Lemma retain_all_list keep bs :
  length (map (kept_of keep) bs ≫= stmts) = length (bs ≫= stmts) -> map (kept_of keep) bs = bs.
Proof.
  induction bs as [|b bs IH]; [done|]. csimpl. rewrite !length_app. intros H.
  pose proof (filter_length_le (fun s => keep (stmt_id s)) (stmts b)) as Hle.
  pose proof (retain_length_list keep bs) as Hle2. cbn [stmts kept_of with_stmts] in H.
  rewrite IH by lia. f_equal. unfold kept_of, with_stmts. rewrite filter_all by lia. by destruct b.
Qed.

Lemma retain_all func keep :
  length (all_stmts (retain_stmts func keep)) = length (all_stmts func) ->
  retain_stmts func keep = func.
Proof.
  intros H. change (with_blocks func (map (kept_of keep) (fn_blocks func)) = func).
  rewrite (retain_all_list keep (fn_blocks func) H). by destruct func.
Qed.

(** Blocks that branch as before count the same. *)
Lemma same_branches (f : SsaBlock -> SsaBlock) bs :
  (forall b, is_branch (terminator (f b)) = is_branch (terminator b)) ->
  length (List.filter (fun b => is_branch (terminator b)) (map f bs)) =
    length (List.filter (fun b => is_branch (terminator b)) bs).
Proof.
  intros Hf. induction bs as [|b bs IH]; [done|]. simpl. rewrite Hf.
  destruct (is_branch (terminator b)); simpl; by rewrite IH.
Qed.

Lemma retain_size func keep :
  length (all_stmts (retain_stmts func keep)) < length (all_stmts func) ->
  ssa_size (retain_stmts func keep) < ssa_size func.
Proof.
  intros H. unfold ssa_size. cbn [retain_stmts fn_blocks with_blocks].
  rewrite length_map, same_branches by done. lia.
Qed.

Lemma eliminate_dead_defs_run func inputs :
  well_formed func ->
  exists live,
    eliminate_dead_defs_scoped_inner func inputs =
      Some (negb (length (all_stmts (retain_stmts func (fun id => bool_decide (id ∈ live)))) =?
                  length (all_stmts func)),
            retain_stmts func (fun id => bool_decide (id ∈ live))) /\
    well_formed (retain_stmts func (fun id => bool_decide (id ∈ live))) /\
    forall id, id ∈ (live : gset SsaValueId) <->
      exists r, root func inputs r /\ rtc (reads func) r id.
Proof.
  intros Hwf. destruct (live_defs_spec func inputs) as (live & Hl & Hlive).
  exists live. unfold eliminate_dead_defs_scoped_inner. rewrite Hl. split_and!; [done| |done].
  rewrite <- (apply_empty func) at 1. apply rewrite_well_formed; [done|]. by eapply dce_rewrite_ok.
Qed.

Lemma eliminate_dead_defs_result func inputs :
  well_formed func ->
  exists changed func',
    eliminate_dead_defs_scoped_inner func inputs = Some (changed, func') /\ well_formed func' /\
    ((changed = false /\ func' = func) \/ (changed = true /\ ssa_size func' < ssa_size func)).
Proof.
  intros Hwf. destruct (eliminate_dead_defs_run func inputs Hwf) as (live & Hrun & Hwf' & _).
  eexists _, _. split; [exact Hrun|]. split; [done|].
  pose proof (retain_length func (fun id => bool_decide (id ∈ live))) as Hle.
  destruct (Nat.eqb_spec (length (all_stmts (retain_stmts func (fun id => bool_decide (id ∈ live)))))
    (length (all_stmts func))) as [He|He]; [left|right]; (split; [done|]).
  - by apply retain_all.
  - apply retain_size. lia.
Qed.

(** The pass ends, keeps a function in SSA form, and deletes exactly the
    statements that no root reads, directly or not; they are all removable. *)
Theorem eliminate_dead_defs_spec func inputs :
  well_formed func ->
  exists changed func',
    eliminate_dead_defs_scoped_inner func inputs = Some (changed, func') /\
    well_formed func' /\
    (changed = true -> length (all_stmts func') < length (all_stmts func)) /\
    (changed = false -> func' = func) /\
    length (fn_blocks func') = length (fn_blocks func) /\
    (forall s, s ∈ all_stmts func' <-> s ∈ all_stmts func /\
      exists r, root func inputs r /\ rtc (reads func) r (stmt_id s)) /\
    (forall s, s ∈ all_stmts func -> s ∉ all_stmts func' ->
      is_removable (op_effects (stmt_op s) (effect_ctx func inputs)
        (shadowed_callee_names func (in_locally_bound inputs))) = true).
Proof.
  intros Hwf. destruct (eliminate_dead_defs_run func inputs Hwf) as (live & Hrun & Hwf' & Hlive).
  assert (forall s, s ∈ all_stmts (retain_stmts func (fun id => bool_decide (id ∈ live))) <->
    s ∈ all_stmts func /\ stmt_id s ∈ live) as Hin.
  { intros s. unfold all_stmts. simpl. rewrite !list_elem_of_bind. split.
    - intros (b' & Hs & (b & -> & Hb)%list_elem_of_fmap). simpl in Hs.
      apply list_elem_of_In, filter_In in Hs as [Hs Hk]. apply bool_decide_eq_true in Hk.
      split; [|done]. exists b. by rewrite list_elem_of_In.
    - intros [(b & Hs & Hb) Hk]. eexists. split; [|by apply list_elem_of_fmap_2].
      simpl. apply list_elem_of_In, filter_In. split; [by rewrite <- list_elem_of_In|].
      by apply bool_decide_eq_true. }
  pose proof (retain_length func (fun id => bool_decide (id ∈ live))) as Hle.
  eexists _, _. split; [exact Hrun|]. split_and!; [exact Hwf'|..].
  - rewrite negb_true_iff, Nat.eqb_neq. lia.
  - rewrite negb_false_iff, Nat.eqb_eq. apply retain_all.
  - simpl. by rewrite length_map.
  - intros s. by rewrite Hin, Hlive.
  - intros s Hs Hns. destruct (is_removable _) eqn:Hr; [done|]. exfalso. apply Hns, Hin.
    split; [done|]. apply Hlive. exists (stmt_id s). split; [|constructor].
    unfold all_stmts in Hs. apply list_elem_of_bind in Hs as (b & Hs & Hb).
    exists b. split; [done|]. left. by exists s.
Qed.
End Dce.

=====

#### [Instructions to follow]
Of the lines above, retype only those from the line containing "length (fn_blocks func')" through the line containing "is_removable (op_effects (stmt_op", including both, exactly.

#### [Written response]
    length (fn_blocks func') = length (fn_blocks func) /\
    (forall s, s ∈ all_stmts func' <-> s ∈ all_stmts func /\
      exists r, root func inputs r /\ rtc (reads func) r (stmt_id s)) /\
    (forall s, s ∈ all_stmts func -> s ∉ all_stmts func' ->
      is_removable (op_effects (stmt_op s) (effect_ctx func inputs)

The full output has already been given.